Ayer era una buena ocasión para explicar que era precisamente el éxito de la política de firmeza (orientada a la derrota policial de ETA) que recogía el Pacto Antiterrorista lo que permitió en 2005 explorar la posibilidad de un final pactado que evitase una sangrienta agonía de ETA y facilitase la integración de los 150.000 votantes de Batasuna en el sistema democrático. Había motivos para considerarlo verosímil. Pero antes de dar el paso de la resolución del Congreso, Zapatero debió asumir como una prioridad convencer al PP de que podían dar ese paso juntos; habría permitido concertar una respuesta también compartida si el ensayo fracasaba.
Es posible que Zapatero piense que es más prudente no adelantar sus propias propuestas para el nuevo periodo, a la espera de esa reunión con el PP y de la ronda de contactos del ministro del Interior con los demás grupos. Pero precisamente porque, como él mismo recordó, suya es la responsabilidad de dirigir la política antiterrorista, debió haber sido menos genérico a la hora de sacar las conclusiones de este fracaso con vistas a la nueva orientación. Por ejemplo, respecto a la separación radical entre lo que cabe acordar con ETA (reinserción) y lo que de ninguna manera puede ser sujeto de negociación con los terroristas.
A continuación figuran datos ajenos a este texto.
(** * Exact inference over discrete factors

    Shallow embedding of
      - 002_Probabilidad/002_RazonamientoProbabilistico/005_ElimVariables.py
        ([Factor], [multiply_factors], [sum_out],
        [VariableEliminationSolver.infer]), and
      - 002_Probabilidad/002_RazonamientoProbabilistico/004_InterEnumeracion.py
        ([MotorDeInferencia] and the network [ESTRUCTURA_ALARMA]).

    Conventions of the embedding.
      - Variable identifiers and domain values are Python strings: [string].
      - A Python tuple of values is a [list string].
      - Python numbers (float weights, the int [0] used as a default and as the
        start of [sum]) are exact rationals [Qc]: rounding is not modelled, a
        weight is the rational its literal denotes.
      - A Python [dict] keeps its keys in insertion order; it is an association
        list read with [dict_get] and written with [dict_set].
      - A Python [set] iterates in an order fixed by hashing; [set_order] is
        that order, a parameter of everything that iterates a set.
      - A raised exception is the [Raise] branch of [result]. *)

From Stdlib Require Import QArith Qcanon.
From stdpp Require Import base option list sorting strings numbers gmap.

Set Warnings "-clear-no-such-hyp".

Local Open Scope Qc_scope.

(** ** Exceptions *)

Inductive error : Set := IndexError | KeyError | TypeError | ZeroDivisionError.

Inductive result (A : Type) : Type :=
  | Ok (a : A)
  | Raise (e : error).
Arguments Ok {A} a.
Arguments Raise {A} e.

Global Instance error_eq_dec : EqDecision error.
Proof. solve_decision. Defined.

Global Instance result_eq_dec `{EqDecision A} : EqDecision (result A).
Proof. solve_decision. Defined.

Global Instance result_ret : MRet result := λ A a, Ok a.
Global Instance result_bind : MBind result := λ A B f m,
  match m with
  | Ok a => f a
  | Raise e => Raise e
  end.
Global Instance result_fmap : FMap result := λ A B f m,
  match m with
  | Ok a => Ok (f a)
  | Raise e => Raise e
  end.

(** [[body(x) for x in l]] where the body may raise. *)
Fixpoint for_list {A B} (body : A → result B) (l : list A) : result (list B) :=
  match l with
  | [] => Ok []
  | x :: l' => y ← body x; ys ← for_list body l'; Ok (y :: ys)
  end.

(** A loop threading an accumulator, the body may raise. *)
Fixpoint for_acc {A S} (body : S → A → result S) (s : S) (l : list A) : result S :=
  match l with
  | [] => Ok s
  | x :: l' => body s x ≫= λ s', for_acc body s' l'
  end.
(** * compaction-1d: the Darcy-Stokes time-marching core

    A shallow embedding of [source/misc.py] and [source/solvers.py] and the
    properties of the constitutive helpers, the residual builder, the
    nonlinear step solver, the mesh motion step and the driver.

    Conventions of the embedding.
    - Python floats are read as real numbers with exact arithmetic ([R]);
      rounding, overflow and NaN are outside the model.
    - The finite-element library is external.  Its symbolic language (UFL)
      is a free term algebra [expr]; its solvers and the scattered-data
      interpolation are functions supplied by the environment (the class
      [External]), constrained only where a property needs their contract.
    - A [dolfinx] [Function] on the mixed P1 x P1 space is the pair of its
      nodal arrays; [Function] objects live in a heap and are passed by
      reference, as Python does.
    - The mesh is the array of its vertex coordinates [geometry.x[:,0]],
      cells joining consecutive vertices. *)

From Stdlib Require Import Reals Lra Lia String.
From stdpp Require Import base option list gmap.

Open Scope R_scope.

(** ** Parameters ([from params import ...])

    [params.py] is not part of the sources at hand: its constants are taken
    as parameters of the whole development. *)

Class Params := {
  a : R;          (* exponent of phi in K *)
  b : R;          (* exponent of 1-phi in K *)
  alpha : R;
  dt : R;
  eps : R;
  nt : nat;
  nz : nat;
  phi_min : R;
  theta : R;
  phi0 : R
}.

(** ** Python arithmetic *)

(** [x ** y] on real numbers.  An exponent with an integral value gives the
    integer power, whatever the sign of the base; otherwise a positive base
    gives [exp (y * ln x)] and a zero base gives 0.  (A negative base with a
    fractional exponent is a complex number in Python and a zero base with a
    negative exponent raises: neither occurs below, the model returns the
    value of [powerRZ], respectively 0, there.) *)
Definition rpow (x y : R) : R :=
  if Req_dec_T y (IZR (Int_part y)) then powerRZ x (Int_part y)
  else if Rlt_dec 0 x then Rpower x y
  else 0.

(** The helpers [K] and [max] are written with the overloaded Python
    operators only: they run on floats and on symbolic expressions alike.
    [PyNum] is that interface; [num] reads a Python number in the carrier. *)
Class PyNum (T : Type) := {
  num : R -> T;
  py_add : T -> T -> T;
  py_sub : T -> T -> T;
  py_mul : T -> T -> T;
  py_div : T -> T -> T;
  py_pow : T -> R -> T
}.

Declare Scope py_scope.
Delimit Scope py_scope with py.
Infix "+" := py_add : py_scope.
Infix "-" := py_sub : py_scope.
Infix "*" := py_mul : py_scope.
Infix "/" := py_div : py_scope.
Infix "**" := py_pow (at level 30, right associativity) : py_scope.

#[export] Instance PyNum_R : PyNum R := {
  num := fun x => x;
  py_add := Rplus;
  py_sub := Rminus;
  py_mul := Rmult;
  py_div := Rdiv;
  py_pow := rpow
}.

(** ** Symbolic expressions and forms (UFL) *)

(** References to [Function] objects. *)
Abbreviation loc := nat.

Inductive expr : Type :=
  | Coefficient (f : loc) (i : nat)   (* split(f)[i], f a Function object *)
  | TestFunctions (i : nat)           (* the i-th test function of the space *)
  | TrialFunction                     (* the unknown of a linear problem *)
  | Constant (c : R)                  (* a Python number inside an expression *)
  | Sum (e1 e2 : expr)
  | Difference (e1 e2 : expr)
  | Product (e1 e2 : expr)
  | Division (e1 e2 : expr)
  | Power (e : expr) (y : R)
  | Dx (e : expr) (i : nat).

#[export] Instance PyNum_expr : PyNum expr := {
  num := Constant;
  py_add := Sum;
  py_sub := Difference;
  py_mul := Product;
  py_div := Division;
  py_pow := Power
}.

(** Integration measures: [dx] over the cells, [ds] over the exterior
    facets (in one dimension the two end points of the interval). *)
Inductive measure := dx | ds.

(** [positive] is [false] for an integral that entered the form through a
    subtraction. *)
Record integral := Integral {
  integrand : expr;
  over : measure;
  positive : bool
}.

Definition form := list integral.

Definition integrate (e : expr) (m : measure) : form := [Integral e m true].
Definition form_add (F G : form) : form := F ++ G.
Definition form_sub (F G : form) : form :=
  F ++ map (fun I => Integral (integrand I) (over I) (negb (positive I))) G.

(** Pointwise value of an expression: [coef], [test] and [trial] give the
    values of the fields at the point, [deriv] the values of the
    derivatives that occur. *)
Record point := {
  coef : loc -> nat -> R;
  test : nat -> R;
  trial : R;
  deriv : expr -> nat -> R
}.

Fixpoint eval (p : point) (e : expr) : R :=
  match e with
  | Coefficient f i => coef p f i
  | TestFunctions i => test p i
  | TrialFunction => trial p
  | Constant c => c
  | Sum e1 e2 => eval p e1 + eval p e2
  | Difference e1 e2 => eval p e1 - eval p e2
  | Product e1 e2 => eval p e1 * eval p e2
  | Division e1 e2 => eval p e1 / eval p e2
  | Power e1 y => rpow (eval p e1) y
  | Dx e1 i => deriv p e1 i
  end.

(** ** Arrays (numpy) *)

#[export] Instance R_inhabited : Inhabited R := populate 0.

(** [x.max()] and [x.min()] of a one-dimensional array.  (numpy raises on
    an empty array; a mesh has vertices, and the model gives 0 there.) *)
Definition array_max (x : list R) : R :=
  match x with [] => 0 | x0 :: xs => foldl Rmax x0 xs end.

Definition array_min (x : list R) : R :=
  match x with [] => 0 | x0 :: xs => foldl Rmin x0 xs end.

(** [domain.geometry.x.max()].  [geometry.x] has three columns, on an
    interval mesh the vertex coordinates and two columns of zeros, and the
    maximum is taken over all its entries. *)
Definition geometry_max (x : list R) : R := Rmax (array_max x) 0.

(** [np.isclose(x, y)], with its default tolerances. *)
Definition isclose (x y : R) : bool :=
  if Rle_dec (Rabs (x - y)) (1e-8 + 1e-5 * Rabs y) then true else false.

(** [np.linspace(start, stop, num)]: [arange(0, num) * step + start] with
    [step = (stop - start) / (num - 1)]. *)
Definition linspace (start stop : R) (num : nat) : list R :=
  map (fun i => INR i * ((stop - start) / INR (num - 1)) + start) (seq 0 num).

(** A two-dimensional array: its shape and its rows. *)
Record ndarray := {
  shape : nat * nat;
  rows : list (list R)
}.

Definition zeros (sh : nat * nat) : ndarray :=
  {| shape := sh; rows := replicate sh.1 (replicate sh.2 0) |}.

Inductive exn := ValueError | RuntimeError.

Inductive res (A : Type) : Type :=
  | Ok (x : A)
  | Raise (e : exn).
Arguments Ok {A} x.
Arguments Raise {A} e.

(** Broadcasting of a one-dimensional array to length [n]: the array
    itself when it has length [n], its single entry repeated when it has
    length 1, and no result otherwise. *)
Definition broadcast_to (v : list R) (n : nat) : option (list R) :=
  if decide (length v = n) then Some v
  else match v with
       | [c] => Some (replicate n c)
       | _ => None
       end.

(** [A[i,:] = v], for [i] a row of [A]. *)
Definition set_row (A : ndarray) (i : nat) (v : list R) : res ndarray :=
  match broadcast_to v (shape A).2 with
  | Some v' => Ok {| shape := shape A; rows := <[i := v']> (rows A) |}
  | None => Raise ValueError
  end.

(** [x += y] on one-dimensional arrays. *)
Definition iadd (x y : list R) : res (list R) :=
  match broadcast_to y (length x) with
  | Some y' => Ok (zip_with Rplus x y')
  | None => Raise ValueError
  end.

(** ** Finite-element objects (dolfinx) *)

(** A [Function] of the mixed space: the nodal values of its two
    components, [sub(0)] and [sub(1)]. *)
Record fem_function := {
  dofs0 : list R;
  dofs1 : list R
}.

#[export] Instance fem_function_inhabited : Inhabited fem_function :=
  populate {| dofs0 := []; dofs1 := [] |}.

Definition sub (f : fem_function) (i : nat) : list R :=
  match i with O => dofs0 f | _ => dofs1 f end.

Definition set_sub (f : fem_function) (i : nat) (v : list R) : fem_function :=
  match i with
  | O => {| dofs0 := v; dofs1 := dofs1 f |}
  | _ => {| dofs0 := dofs0 f; dofs1 := v |}
  end.

(** [Function] objects are mutable and shared: the heap maps references to
    their current contents. *)
Abbreviation heap := (gmap loc fem_function).

(** Computations that read and write the heap and may raise.  The heap
    survives an exception. *)
Definition M (A : Type) : Type := heap -> res A * heap.

Definition ret {A} (x : A) : M A := fun h => (Ok x, h).

Definition bind {A B} (m : M A) (k : A -> M B) : M B :=
  fun h => match m h with
           | (Ok x, h') => k x h'
           | (Raise e, h') => (Raise e, h')
           end.

Definition lift {A} (r : res A) : M A := fun h => (r, h).

Notation "'do' x <- m ; k" := (bind m (fun x => k))
  (at level 10, x name, m at level 100, k at level 200).
Notation "'do' ' pat <- m ; k" :=
  (bind m (fun x => match x with pat => k end))
  (at level 10, pat pattern, m at level 100, k at level 200).
Notation "'run' m ; k" := (bind m (fun _ => k))
  (at level 10, m at level 100, k at level 200).

(** [Function(V)] on a mesh of [n] vertices: a new object, all zero. *)
Definition new_Function (n : nat) : M loc :=
  fun h => let l := fresh (dom h) in
           (Ok l, <[l := {| dofs0 := replicate n 0; dofs1 := replicate n 0 |}]> h).
(* ===== verification/Runtime.v ===== *)
(** * The runtime library ([src/src/runtime])

    The code Diffingo generates is linked with this runtime: the memory area units are
    allocated in ([unit/unit_area.h]), the stack of a suspended parser
    ([parsing/parser_state.h]) and the primitive parse and serialize functions
    ([parsing/util.h], [serializing/util.h]).

    Memory is a finite map from addresses to bytes; reading or writing an
    address outside it is undefined behaviour, [Abort].  Pointers and [size_t]
    are 64 bits wide.  The functions take a [char**] position: the model passes
    the position and returns the new one, that is, the variable that holds it is
    not part of the buffers.  The machine is little-endian, the only case the
    headers compile for. *)

From S2P Require Import Prelude Util.
From Stdlib Require Import Sorting.Sorted.
Import Util.Chars.

Local Open Scope Z_scope.

(** ** Memory *)

Module Memory.

Abbreviation mem := (gmap Z ascii).

Fixpoint load_bytes (n : nat) (m : mem) (p : Z) : option (list ascii) :=
  match n with
  | O => Some []
  | S n => b ← m !! p; l ← load_bytes n m (p + 1); Some (b :: l)
  end.

Fixpoint store_bytes (bs : list ascii) (m : mem) (p : Z) : option mem :=
  match bs with
  | [] => Some m
  | b :: bs => _ ← m !! p; store_bytes bs (<[p := b]> m) (p + 1)
  end.
Fixpoint path_prefix (p opath : list string) : bool :=
  match p, opath with
  | [], _ => true
  | _ :: _, [] => false
  | e :: p, o :: opath => if negb (String.eqb o e) then false else path_prefix p opath
  end.
Definition prefixOf (a other : ID) : bool := path_prefix (path_ a) (path_ other).

Definition combineIDs (first second : ID) : ID := addPath (path_ second) (mkID (path_ first)).

End Id.
Import Id.

(** ** Locations *)

Module Location.

Record Location := mkLocation { file_ : string; from_ : Z; to_ : Z }.

Definition None_ : Location := mkLocation "<no location>" (-1) (-1).
Definition is_set (l : Location) : bool := negb (String.eqb (file_ l) (file_ None_)).

(** [operator std::string]; [is_None] tells whether the object is the static [None] itself
    (the code compares addresses). *)
Definition location_string (is_None : bool) (l : Location) : string :=
  if is_None then "<no location>"
  else
    let s := (if String.length (file_ l) =? 0 then "<no filename>"%string else file_ l) in
    let s := (s +:+ ":")%string in
    if (0 <=? from_ l)%Z then
      if (0 <=? to_ l)%Z then (s +:+ pretty (from_ l) +:+ "-" +:+ pretty (to_ l))%string
      else (s +:+ pretty (from_ l))%string
    else s.

End Location.

(** ** Attributes *)

Module Attribute.

(** The constructor strips leading ampersands, percent signs and dots from the key;
    [strchr] also finds the terminating NUL. *)
Definition is_sigil (c : ascii) : bool :=
  Ascii.eqb c "&" || Ascii.eqb c "%" || Ascii.eqb c "." || Ascii.eqb c "000".
Fixpoint strip_key (key : string) : string :=
  match key with
  | EmptyString => EmptyString
  | String c k => if is_sigil c then strip_key k else key
  end.

Record Attribute (E : Type) := mkAttribute { key_ : string; value_ : option E; internal_ : bool }.
Arguments mkAttribute {E} _ _ _.
Arguments key_ {E} _.
Arguments value_ {E} _.
Arguments internal_ {E} _.

Definition newAttribute {E} (key : string) (value : option E) (internal : bool) : Attribute E :=
  mkAttribute (strip_key key) value internal.

Definition attr_eqb {E} (a b : Attribute E) : bool := String.eqb (key_ a) (key_ b).

(** [clone] dereferences the value. *)
Definition clone_attr {E} (clone_value : E → E) (a : Attribute E) : outcome (Attribute E) :=
  match value_ a with
  | Some v => Ret (newAttribute (key_ a) (Some (clone_value v)) (internal_ a))
  | None => Abort "value()->clone()"
  end.

Definition render_attr {E} (render : E → string) (a : Attribute E) : string :=
  let s := key_ a in
  let s := if internal_ a then (s +:+ " (internal)")%string else s in
  match value_ a with Some v => (s +:+ " = " +:+ render v)%string | None => s end.

(** [AttributeMap]: attributes are handles of type [A], with their keys. *)
Section Map.
  Context {A : Type} `{EqDecision A} (akey : A → string).

Record AttributeMap := mkAttributeMap {
  attrs_ : list (string * A);       (* in key order *)
  map_children : list A }.

Definition emptyMap : AttributeMap := mkAttributeMap [] [].

(** [attrs_.find], [attrs_.insert] of a new key and [attrs_.erase]. *)
Fixpoint find_key (k : string) (l : list (string * A)) : option A :=
  match l with
  | [] => None
  | (k', a) :: l => if String.eqb k k' then Some a else find_key k l
  end.
Fixpoint insert_key (k : string) (a : A) (l : list (string * A)) : list (string * A) :=
  match l with
  | [] => [(k, a)]
  | (k', a') :: l' =>
      if String.eqb k k' then l
      else if String.ltb k k' then (k, a) :: l
      else (k', a') :: insert_key k a l'
  end.
Definition erase_key (k : string) (l : list (string * A)) : list (string * A) :=
  filter (λ p, p.1 ≠ k) l.

Definition remove (key : string) (m : AttributeMap) : option A * AttributeMap :=
  match find_key key (attrs_ m) with
  | Some old =>
      (Some old, mkAttributeMap (erase_key key (attrs_ m))
                   (filter (λ c, c ≠ old) (map_children m)))
  | None => (None, m)
  end.

Definition add (attr : A) (m : AttributeMap) : option A * AttributeMap :=
  let '(old, m) := remove (akey attr) m in
  (old, mkAttributeMap (insert_key (akey attr) attr (attrs_ m)) (map_children m ++ [attr])).

Definition lookup_attr (key : string) (m : AttributeMap) : option A := find_key key (attrs_ m).
Definition has (key : string) (m : AttributeMap) : bool :=
  match lookup_attr key m with Some _ => true | None => false end.
Definition attributes (m : AttributeMap) : list A := (attrs_ m).*2.
Definition map_size (m : AttributeMap) : nat := length (attrs_ m).

Definition add_all (l : list A) (m : AttributeMap) : AttributeMap :=
  foldl (λ m a, (add a m).2) m l.
Definition newAttributeMap (l : list A) : AttributeMap := add_all l emptyMap.

(** [operator=(const attribute_list&)]: clears the map, not the children. *)
Definition assign (l : list A) (m : AttributeMap) : AttributeMap :=
  add_all l (mkAttributeMap [] (map_children m)).

Fixpoint render_loop (render : A → string) (first : bool) (l : list A) (s : string) : string :=
  match l with
  | [] => s
  | a :: l =>
      let s := if first then s else (s +:+ ", ")%string in
      render_loop render false l (s +:+ render a)
  end.
Definition render_map (render : A → string) (m : AttributeMap) : string :=
  (render_loop render true (attributes m) "attrs {" +:+ "}")%string.

End Map.
Arguments AttributeMap A : clear implicits.
End Attribute.

(** ** Identifier theorems *)

Module IdLemmas.

Lemma addPath_app p id : path_ (addPath p id) = path_ id ++ p.
Proof.
  revert id; induction p as [|c p IH]; intros id; simpl; [by rewrite app_nil_r|].
  rewrite IH. simpl. by rewrite <- app_assoc.
Qed.

Lemma path_prefix_spec p q : path_prefix p q = true ↔ ∃ r, q = p ++ r.
Proof.
  revert q; induction p as [|e p IH]; intros q; simpl; [split; eauto|].
  destruct q as [|o q]; [split; [done|by intros [r ?]]|].
  destruct (String.eqb_spec o e) as [->|Hne]; simpl.
  - rewrite IH. split; intros [r Hr]; exists r; simplify_eq; done.
  - split; [done|]. intros [r Hr]. simplify_eq.
Qed.

Lemma strip_common_app p q : strip_common (p ++ q) p = q.
Proof.
  induction p as [|x p IH]; simpl; [by destruct q|]. by rewrite String.eqb_refl.
Qed.

Lemma strip_common_nil p : strip_common p [] = p.
Proof. by destruct p. Qed.

Lemma pathAsString_full id : pathAsString id None = strjoin (path_ id) "::".
Proof. unfold pathAsString. by rewrite strip_common_nil. Qed.

(** Components as the scanner produces them: no colon. *)
Definition id_wf (id : ID) : Prop :=
  path_ id ≠ [] ∧ Forall (λ c, free_of ":" c = true) (path_ id).

Lemma strsplit_path id : id_wf id → strsplit (pathAsString id None) "::" = Some (path_ id).
Proof.
  intros [Hne Hf]. rewrite pathAsString_full. destruct id as [[|x l]]; [done|].
  cbn [path_] in *. apply strsplit_loop_join; [done|]. apply Nat.lt_succ_diag_r.
Qed.

End IdLemmas.
Import IdLemmas.

(** Printing an identifier and parsing it back gives the identifier, when its components
    contain no colon. *)
Theorem newID_pathAsString id : id_wf id → newID (pathAsString id None) = Ret id.
Proof. intros H. unfold newID. rewrite strsplit_path by done. by destruct id. Qed.

(** [operator==] compares printed paths; on well-formed identifiers that is equality of
    the paths, and [prefixOf] is the list prefix relation. *)
Theorem id_comparisons a b :
  id_wf a → id_wf b →
  (id_eqb a b = true ↔ a = b) ∧ (prefixOf a b = true ↔ ∃ r, path_ b = path_ a ++ r).
Proof.
  intros Ha Hb. split; [|apply path_prefix_spec]. unfold id_eqb. rewrite String.eqb_eq.
  split; [|by intros ->]. intros E.
  assert (Some (path_ a) = Some (path_ b)) as [=] by (rewrite <- !strsplit_path, E by done; done).
  destruct a, b; simpl in *; congruence.
Qed.

(** [combineIDs] concatenates the paths: the first identifier is a prefix of the result,
    and printing the result relative to it leaves the second. *)
Theorem combineIDs_spec a b :
  path_ (combineIDs a b) = path_ a ++ path_ b ∧
  prefixOf a (combineIDs a b) = true ∧
  pathAsString (combineIDs a b) (Some a) = pathAsString b None.
Proof.
  assert (E : path_ (combineIDs a b) = path_ a ++ path_ b) by apply (addPath_app _ (mkID _)).
  split; [done|]. split.
  - apply path_prefix_spec. exists (path_ b). done.
  - unfold pathAsString at 1. rewrite E, strip_common_app. by rewrite pathAsString_full.
Qed.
Existen divergencias sobre a partir de qué grado de debilidad de ETA deja de ser imprudente la búsqueda de un final pactado; sin embargo, esa diferencia es ahora menos acusada desde el momento en que hasta los partidos nacionalistas admiten que Barajas no sólo ha arruinado esta tregua sino cualquier proceso planteado sobre la base de treguas de cualquier tipo: el abandono definitivo y comprobable de la actividad terrorista será en adelante condición para cualquier diálogo sobre la reinserción de los presos y activistas clandestinos. Rajoy admitió, aunque de manera oblicua, que (sólo) en esos términos podría contar el Gobierno con su apoyo. Luego hay alguna posibilidad de recomponer un acuerdo básico para el periodo inmediato, en el que nadie plantea repetir un proceso como el ahora roto. Zapatero dejó claro que Batasuna no podría presentarse a las elecciones sin cumplir los requisitos de la Ley de Partidos.
Rajoy se mostró dogmático y ofensivo contra el presidente del Gobierno. Incluso cuando pidió una aclaración final, que pudo utilizar para matizar sus despropósitos, la utilizó para remachar: como si sólo le interesara la destrucción política del adversario. Sus acusaciones desmedidas han envenenado la relación entre los dos grandes partidos, han fortalecido el narcisismo de los tontos que mandan en ETA (convenciéndoles de que habían conseguido todo eso que el PP decía que había concedido Zapatero) y han evitado una crítica racional a errores no tan graves pero ciertos cometidos por el presidente en su gestión de este asunto. A las razones políticas en favor del consenso de PP y PSOE en esta materia habría que añadir la conveniencia de evitar el traslado de la bronca entre ellos a todo tipo de asociaciones, colectivos profesionales (jueces, por ejemplo) y hasta a las relaciones personales entre particulares. Es incomprensible lo que está pasando tras el brutal atentado del 30 de diciembre.